Подскочив с кровати, он обошёл её по кругу, присаживаясь передо мной на корточки.
Тяжёлая рука кайгена осторожно опустилась мне на бедро, и он вдруг сипло пробормотал:
– Дай посмотрю, что там...
Смысл просьбы поняла не сразу, а когда догадалась, что именно он хочет увидеть, едва не сгорела со стыда.
– Просто уйди, - сжимая ноги и подтягивая к груди колени, прошептала я.
– Просто уйди!
– Я сейчас, - он резко поднялся, снова нервно проехавшись по волосам растопыренной ладонью.
– Сейчас воду нагрею и мазь найду.
Какое-то время он возился в уборной, чем-то гремя и тарахтя, а когда вышел оттуда, сразу направился ко мне, поднимая с постели.
Это было невыносимо. Лучше бы он ничего не делал, оставаясь ко мне равнодушным. Было бы не так обидно. От его заботы хотелось плакать ещё больше.
Усадив меня в купель с тёплой водой, он опустил в неё ладонь и, глядя на то, как я руками обнимаю себя за плечи, тихо спросил:
– Холодно? Сделать горячее?
Не будь мне так паршиво, я порадовалась бы тому, как быстро он постигает магическую науку.
– Рейна...
Его голос звучал непривычно тихо.
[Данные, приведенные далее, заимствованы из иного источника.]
(** C7. On the pet store's document, which the default arguments accept,
    construction with [serve_swagger_schema=False] raises
    [AttributeError], with the UI off and with the UI on: [__init__]
    reads [self.serve_swagger_ui] one statement before it assigns it.
    With [serve_swagger_schema=True] both settings of the UI construct a
    plugin. *)
Theorem construction_without_schema_serving_raises :
  fst (new_SwaggerPlugin
         (Args.set_serve_swagger_schema false (Args.defaults 0))
         PetStore.caller_store)
  = Raise no_serve_swagger_ui
  /\ fst (new_SwaggerPlugin
            (Args.set_serve_swagger_schema false
               (Args.set_serve_swagger_ui true (Args.defaults 0)))
            PetStore.caller_store)
     = Raise no_serve_swagger_ui
  /\ fst (new_SwaggerPlugin (Args.defaults 0) PetStore.caller_store)
     = Return PetStore.plugin
  /\ (exists self,
        fst (new_SwaggerPlugin
               (Args.set_serve_swagger_ui true (Args.defaults 0))
               PetStore.caller_store)
        = Return self
        /\ serve_swagger_ui self = true).
Proof.
  split; [|split; [|split]].
  - rewrite (new_without_schema_serving
               (Args.set_serve_swagger_schema false (Args.defaults 0))
               PetStore.caller_store PetStore.schema pet_store_document eq_refl).
    reflexivity.
  - rewrite (new_without_schema_serving
               (Args.set_serve_swagger_schema false
                  (Args.set_serve_swagger_ui true (Args.defaults 0)))
               PetStore.caller_store PetStore.schema pet_store_document eq_refl).
    reflexivity.
  - rewrite pet_store_plugin_is_constructed. reflexivity.
  - rewrite (new_with_schema_serving
               (Args.set_serve_swagger_ui true (Args.defaults 0))
               PetStore.caller_store PetStore.schema pet_store_document eq_refl).
    rewrite pet_store_fresh_address.
    change (plugin_copy _ PetStore.schema) with PetStore.schema.
    fold PetStore.live_store.
    change (@spec_build_error PetStore.externals) with PetStore.spec_build_error.
    rewrite pet_store_document_is_accepted.
    eexists. split; reflexivity.
Qed.

(** C1 on the pet store: POST /api/pets without a body. The answer is
    the 400 dict, the status code reads 400, the pet is not stored, and
    the log ends with the handler; the same request with a named pet in
    its body passes request validation. *)
Lemma invalid_request_on_the_pet_store :
  let s := PetStore.incoming "POST" PNone "" in
  let pet := PDict [("name", PStr "rex")] in
  let run := _swagger_validate PetStore.plugin PetStore.add_pet
               (PetStore.route_of "/api/pets") [] s in
  run
  = (Return (PDict [("code", PInt 400);
                    ("message", PStr "'name' is a required property")]),
     {| world := assign_status 400 (assign_swagger_op "addPet" (world s));
        trace := trace s ++ [lookup_event (PetStore.route_of "/api/pets") (world s);
                             EvUnmarshalRequest;
                             EvInvalidRequestHandler PetStore.required_name] |})
  /\ resp_status_code (response (world (snd run))) = 400%Z
  /\ resp_status_code (response (world s)) = 200%Z
  /\ app (world (snd run)) = []
  /\ in_json (make_BottleIncomingRequest
                (request (world (PetStore.incoming "POST" pet "")))) = pet
  /\ unmarshal_request
       (make_BottleIncomingRequest
          (request (world (PetStore.incoming "POST" pet "")))) "addPet"
     = Return (PDict [("pet", pet)]).
Proof.
  intros s pet run.
  assert (Hop : resolved_operation PetStore.plugin
                  (PetStore.route_of "/api/pets") (world s) = Some "addPet")
    by (vm_compute; reflexivity).
  assert (Hun : unmarshal_request
                  (make_BottleIncomingRequest (request (world s))) "addPet"
                = Raise PetStore.required_name)
    by (vm_compute; reflexivity).
  destruct (invalid_request_is_answered_by_its_handler
              PetStore.plugin PetStore.add_pet (PetStore.route_of "/api/pets")
              [] s "addPet" PetStore.required_name Hop Hun eq_refl)
    as (_ & _ & Hdefault & Hstatus & _).
  destruct (Hstatus eq_refl) as (Hcode & _ & _ & _ & Happ & _).
  split; [exact (Hdefault eq_refl)|].
  split; [exact Hcode|].
  split; [reflexivity|].
  split; [exact Happ|].
  split; [reflexivity|].
  vm_compute. reflexivity.
Defined.

(** C2 on the pet store: GET /api/pets/<id:int> with a handler that
    counts the visit and returns a pet without a name. The answer is the
    500 dict, the status code reads 500, and the visit stays counted;
    what was checked is the payload without a name, and the same check
    passes a pet with a name. *)
Lemma invalid_response_on_the_pet_store :
  let s := PetStore.incoming "GET" PNone "" in
  let route := PetStore.route_of "/api/pets/<id:int>" in
  let w3 := PetStore.db_write "UPDATE visits"
              (validated_world "getPet" (PDict [("path", PDict [])]) (world s)) in
  let run :=
    _swagger_validate PetStore.plugin PetStore.get_pet_without_name route [] s in
  run
  = (Return (PDict [("code", PInt 500);
                    ("message", PStr "'name' is a required property")]),
     {| world := assign_status 500 w3;
        trace := trace s
                 ++ [lookup_event route (world s); EvUnmarshalRequest; EvCallback]
                 ++ response_check_events "getPet" w3
                 ++ [EvInvalidResponseHandler PetStore.required_name] |})
  /\ resp_status_code (response (world (snd run))) = 500%Z
  /\ resp_status_code (response w3) = 200%Z
  /\ app (world (snd run)) = ["UPDATE visits"]
  /\ trace (snd run)
     = [EvGetOp "GET" "/api/pets/{id}"; EvUnmarshalRequest; EvCallback;
        EvGetResponseSpec 200; EvValidateResponse;
        EvInvalidResponseHandler PetStore.required_name]
  /\ out_json (make_BottleOutgoingResponse (response w3) (PDict [("id", PInt 7)]))
     = PDict [("id", PInt 7)]
  /\ response_check "getPet" (PDict [("name", PStr "rex")]) w3 = Return tt.
Proof.
  intros s route w3 run.
  assert (Hop : resolved_operation PetStore.plugin route (world s) = Some "getPet")
    by (vm_compute; reflexivity).
  assert (Hun : unmarshal_request
                  (make_BottleIncomingRequest (request (world s))) "getPet"
                = Return (PDict [("path", PDict [])]))
    by (vm_compute; reflexivity).
  assert (Hcheck : response_check "getPet" (PDict [("id", PInt 7)]) w3
                   = Raise PetStore.required_name)
    by (vm_compute; reflexivity).
  destruct (invalid_response_is_answered_by_its_handler
              PetStore.plugin PetStore.get_pet_without_name route [] s "getPet"
              (PDict [("path", PDict [])]) (PDict [("id", PInt 7)]) w3
              PetStore.required_name Hop Hun eq_refl Hcheck (or_introl eq_refl))
    as (_ & Hdefault & Hstatus & Hchecked).
  destruct (Hstatus eq_refl) as (Hcode & _ & _ & _ & _ & Happ).
  destruct Hchecked as (Hjson & _).
  split; [exact (Hdefault eq_refl)|].
  split; [exact Hcode|].
  split; [reflexivity|].
  split; [exact Happ|].
  split; [unfold run; rewrite (Hdefault eq_refl); vm_compute; reflexivity|].
  split; [exact Hjson|].
  vm_compute. reflexivity.
Defined.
А имя моё он произнёс как-то по-особенному мягко, несмотря на то, что выглядел муж хмурым, как ненастье.
Видя, что я не отзываюсь, Бьёрн оставил свои попытки поговорить, сосредоточившись на моём купании.
Он угрюмо черпал ковшом воду, поливая её мне на плечи, а когда полез мыть мне то, что ему не следовало, я оттолкнула его руку, прошептав:
– Хватит!
Тяжело вздохнув, кайген снял со стены полотно и молча расправил, ожидая, когда я встану, чтобы завернуть меня в него.
Мне бы просто отключить все эмоции и успокоиться, но чем больше муж старался что-то для меня сделать, тем сильнее в груди давило, а к горлу подкатывали слёзы.
Они опять затуманили глаза, стоило Бьёрну занести меня в спальню, где на разобранной кровати живым свидетельством того, что произошло, краснело пятно крови.